La malattia di tutte le società libere è la burocrazia e l'Italia si è rivolta alla burocrazia per dar esito alle sue difficoltà (politiche).
Ora com’è possibile pensare che la burocrazia elida se stessa?
La convinzione di tanti è che questo treno su cui siamo saliti si fermi all'interno dei "campi", come succedeva per lo sterminio fisco degli ebrei e dei "diversi" ad opera dei nazisti.
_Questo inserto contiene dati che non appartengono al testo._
Definition order (increasing : bool) (l : list R) : list R :=
  if increasing then l else rev l.

Definition isotonic_regression (y : list R) (y_min : R) (increasing : bool)
  : result (list R) :=
  match y with
  | [] => Raise ValueError
  | _ =>
      Ok (order increasing
            (map (fun v => Rmax y_min v)
                 (fitted (pava (order increasing y)))))
  end.

(** *** Vocabulary for the blocks

    A block is prefix heavy when the mean of each of its prefixes is at
    least the mean of the block; a stack of blocks is well formed when
    its blocks are non-empty, prefix heavy, and of strictly increasing
    mean from the farthest to the nearest. *)
Definition heavy_prefix (b : list R) : Prop :=
  forall k : nat, (0 < k <= length b)%nat ->
    rsum b * INR k <= rsum (take k b) * INR (length b).

Fixpoint well_formed (stack : list (list R)) : Prop :=
  match stack with
  | [] => True
  | b :: rest =>
      b <> [] /\ heavy_prefix b
      /\ Forall (fun p => mean p < mean b) rest
      /\ well_formed rest
  end.

(** A block whose items all equal [v]. *)
Definition level (b : list R) (v : R) : Prop :=
  b <> [] /\ Forall (fun x => x = v) b.

(** Every item of [f] is at most an item of [y] at the same or an
    earlier position. *)
Definition prefix_bounded (f y : list R) : Prop :=
  length f = length y
  /\ forall (i : nat) (v : R), f !! i = Some v ->
       exists (t : nat) (u : R), (t <= i)%nat /\ y !! t = Some u /\ v <= u.

End Isotonic.

Module OWL.

(** [self.weights]: [alpha], an OSCAR weight vector, or (band based) a
    list of OSCAR weight vectors. *)
Inductive owl_weights : Type :=
| Weights (w : weight)
| BandWeights (l : list (list R)).

Record t : Type := {
  weights : owl_weights;
  mode : pystr;
  band_shape : option pyval
}.

(** [np.prod(v)] as a Python value. *)
Definition np_prod (v : pyval) : result pyval :=
  match v with
  | VInt n => Ok (VInt n)
  | VFloat r => Ok (VFloat r)
  | VTuple [] | VList [] => Ok (VFloat 1)
  | VTuple l | VList l => ds <- dims l ;; Ok (VInt (Z.of_nat (size_of ds)))
  | _ => Raise TypeError
  end.

(** The three modes that [__init__] and [op] name, each tested with
    [is]. *)
Definition known_mode (m : pystr) : Prop :=
  is_literal m "all" = true \/ is_literal m "band_based" = true
  \/ is_literal m "coeff_based" = true.

Section Ops.

(** [_oscar_weights(alpha, beta, size)] of [parallel_mri_online.utils]. *)
Variable _oscar_weights : weight -> R -> pyval -> result (list R).

(** [OWL.__init__(alpha, beta=None, data_shape=None, mode='all',
    n_channel=1)].  Both [raise] statements raise a string: the
    interpreter raises [TypeError] in its place. *)
Definition __init__ (alpha : weight) (beta : option R) (data_shape : pyval)
  (mode : pystr) (n_channel : Z) : result t :=
  let self := {| weights := Weights alpha; mode := mode;
                 band_shape := None |} in
  match beta with
  | None => Ok self
  | Some b =>
      match data_shape with
      | VNone => Raise TypeError
      | _ =>
          if is_literal mode "all" then
            size <- times_int data_shape n_channel ;;
            w <- _oscar_weights alpha b size ;;
            Ok {| weights := Weights (WArray w); mode := mode;
                  band_shape := None |}
          else if is_literal mode "band_based" then
            bands <- iter data_shape ;;
            ws <- map_result (fun band =>
                    p <- np_prod band ;;
                    size <- times_int p n_channel ;;
                    _oscar_weights alpha b size) bands ;;
            Ok {| weights := BandWeights ws; mode := mode;
                  band_shape := Some data_shape |}
          else if is_literal mode "coeff_based" then
            w <- _oscar_weights alpha b (VInt n_channel) ;;
            Ok {| weights := Weights (WArray w); mode := mode;
                  band_shape := None |}
          else Raise TypeError
      end
  end.

End Ops.

(** [data_abs - threshold], with numpy's broadcasting of a vector of
    length one. *)
Definition subtract (data_abs : list R) (threshold : weight)
  : result (list R) :=
  match threshold with
  | WScalar t => Ok (map (fun a => a - t) data_abs)
  | WArray ts =>
      if (length ts =? length data_abs)%nat
      then Ok (map (fun at_ => fst at_ - snd at_) (combine data_abs ts))
      else
        match ts, data_abs with
        | [t], _ => Ok (map (fun a => a - t) data_abs)
        | _, [a] => Ok (map (fun t => a - t) ts)
        | _, _ => Raise ValueError
        end
  end.

(** [inv_x = np.zeros_like(ix); inv_x[ix] = np.arange(n)]. *)
Definition invert (ix : list nat) : list nat :=
  fold_left (fun inv ji => <[snd ji := fst ji]> inv)
            (combine (seq 0 (length ix)) ix)
            (repeat 0%nat (length ix)).

(** One item of [data / np.abs(data) * data_abs]; [None] stands for the
    [nan] that [0 / 0] evaluates to. *)
Definition signed (z : Cx) (m : R) : option Cx :=
  if Req_dec_T (cabs z) 0 then None
  else Some (cscale (cdiv z (cabs z)) m).

(** [OWL._prox_owl(data, threshold)]. *)
Definition _prox_owl (data : list Cx) (threshold : weight)
  : result (list (option Cx)) :=
  let data_abs := map cabs data in
  let ix := rev (argsort data_abs) in
  let data_abs := gather ix data_abs in
  shifted <- subtract data_abs threshold ;;
  data_abs <- Isotonic.isotonic_regression shifted 0 false ;;
  let inv_x := invert ix in
  let data_abs := gather inv_x data_abs in
  Ok (map (fun zm => signed (fst zm) (snd zm)) (combine data data_abs)).

(** *** Vocabulary for the thresholds

    The threshold at sorted position [t], and the thresholds that
    subtract from [n] magnitudes item by item. *)
Definition threshold_at (w : weight) (t : nat) : R :=
  match w with
  | WScalar r => r
  | WArray a => nth t a 0
  end.

Definition fits (w : weight) (n : nat) : Prop :=
  match w with
  | WScalar _ => True
  | WArray a => length a = n
  end.

(** [self.weights * extra_factor]: a list of band weights does not
    multiply with a float. *)
Definition threshold_of (w : owl_weights) (extra_factor : R) : result weight :=
  match w with
  | Weights a => Ok (weight_times a extra_factor)
  | BandWeights _ => Raise TypeError
  end.

(** [for ... weights in zip(..., self.weights)]: the items of
    [self.weights]. *)
Definition iter_weights (w : owl_weights) : result (list weight) :=
  match w with
  | Weights (WScalar _) => Raise TypeError
  | Weights (WArray a) => Ok (map WScalar a)
  | BandWeights l => Ok (map WArray l)
  end.

(** The band and coefficient modes index [data[:, i]]: the data is a
    (channels x coefficients) matrix.  An array of rank below two has no
    second axis; arrays of higher rank are not part of the model and are
    refused as well. *)
Definition as_matrix {A : Type} (a : ndarray A) : result (nat * nat) :=
  match shape a with
  | [c; n] => Ok (c, n)
  | [] | [_] => Raise IndexError
  | _ => Raise ValueError
  end.

(** [m[:, start:stop]] of a [c x n] matrix, row by row. *)
Definition columns {A : Type} (c n start stop : nat) (items : list A)
  : list A :=
  flat_map (fun k => take (Nat.min stop n - start) (drop (k * n + start) items))
           (seq 0 c).

(** [m[:, start:stop] = block] for a [c x w] block, [w = stop - start]. *)
Definition set_columns {A : Type} (c n start stop : nat) (items block : list A)
  : list A :=
  let w := (stop - start)%nat in
  flat_map (fun k =>
    take start (take n (drop (k * n) items))
    ++ take w (drop (k * w) block)
    ++ drop stop (take n (drop (k * n) items)))
    (seq 0 c).

(** The loop of the band based mode. *)
Fixpoint band_loop (data : ndarray Cx) (n_channel : nat) (extra_factor : R)
  (bands : list (pyval * weight)) (start : nat) (output : list (option Cx))
  : result (list (option Cx)) :=
  match bands with
  | [] => Ok output
  | (band_shape_idx, w) :: bands' =>
      n_coeffs <- prod_of band_shape_idx ;;
      let stop := (start + n_coeffs)%nat in
      cn <- as_matrix data ;;
      let part := {| shape := [fst cn; (Nat.min stop (snd cn) - start)%nat];
                     flat := columns (fst cn) (snd cn) start stop (flat data) |} in
      reshaped_data <- reshape part [(n_channel * n_coeffs)%nat] ;;
      r <- _prox_owl (flat reshaped_data) (weight_times w extra_factor) ;;
      block <- reshape {| shape := [length r]; flat := r |}
                 [n_channel; n_coeffs] ;;
      band_loop data n_channel extra_factor bands' stop
        (set_columns (fst cn) (snd cn) start stop output (flat block))
  end.

(** The loop of the coefficient based mode.  A column of a one-channel
    matrix is squeezed to a scalar, which [_prox_owl] cannot index. *)
Fixpoint coeff_loop (c n : nat) (data : list Cx) (threshold : weight)
  (idxs : list nat) (output : list (option Cx))
  : result (list (option Cx)) :=
  match idxs with
  | [] => Ok output
  | idx :: idxs' =>
      if (c =? 1)%nat then Raise IndexError
      else
        r <- _prox_owl (columns c n idx (S idx) data) threshold ;;
        coeff_loop c n data threshold idxs'
          (set_columns c n idx (S idx) output r)
  end.

(** [OWL.op(data, extra_factor=1.0)].  The branches are chosen with
    [self.mode is '...'], and no branch binds [output] for a mode that
    is none of the three constants. *)
Definition op (self : t) (data : ndarray Cx) (extra_factor : R)
  : result (ndarray (option Cx)) :=
  if is_literal (mode self) "all" then
    threshold <- threshold_of (weights self) extra_factor ;;
    output <- _prox_owl (flat data) threshold ;;
    Ok {| shape := [length output]; flat := output |}
  else if is_literal (mode self) "band_based" then
    let output := map (fun _ => Some czero) (flat data) in
    n_channel <- first_dim data ;;
    bs <- attr (band_shape self) ;;
    shapes <- iter bs ;;
    ws <- iter_weights (weights self) ;;
    out <- band_loop data n_channel extra_factor (combine shapes ws) 0
             output ;;
    Ok {| shape := shape data; flat := out |}
  else if is_literal (mode self) "coeff_based" then
    threshold <- threshold_of (weights self) extra_factor ;;
    let output := map (fun _ => Some czero) (flat data) in
    cn <- as_matrix data ;;
    out <- coeff_loop (fst cn) (snd cn) (flat data) threshold
             (seq 0 (snd cn)) output ;;
    Ok {| shape := shape data; flat := out |}
  else Raise UnboundLocalError.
Questa volta lo sterminio non è degli uomini, ed in modo brutale, ma è delle idee e delle nostre libertà di popoli europei.
Questo Governo poteva giovarsi della sua ampliata forza parlamentare, non per tassare, né per stroncare i diritti dei giovani che si affacciano nel mondo del lavoro, ma per tagliare le spese, poteva farlo attraverso l'intervento di leggi anche di natura costituzionale.
Doveva, invece, provvedere a favorire gli investimenti italiani e stranieri attraverso la liberalizzazione del mercato del lavoro.
Non è stato fatto!
Questo Governo doveva andare in Europa, trovando alleanze - che ci sono - per battere i pugni sul tavolo e per gridare che non c'è spazio per i furbi e per gli eurocrati nell'Europa dei popoli.
Doveva invocare l'Europa libera delle donne e degli uomini, prima che quella dei banchieri.
Ma è capitato che questo Governo sia quello voluto dalla Merkel e da un furbo signore che ha obbedito agli ordini del suo vecchio partito di ex, post e neo comunisti per abbattere (a tutti i costi) chi da 18 anni ha impedito loro di assumere i pieni poteri in Italia.
Le complicità sono misteriose, ma ci sono state, dentro e fuori la vecchia maggioranza.
E' capitato ora che questo governo sia l'espressione delle banche, della finanza e dei burocrati, cioè di quell'apparato dominante che è contro l'Italia delle donne e degli uomini liberi.
E’ composto da quell'apparato che per egoismo, incapacità, cinismo e convenienza, con la complicità della politica lobbista e corrotta, e delle istituzioni compiacenti, ha già saccheggiato il Paese.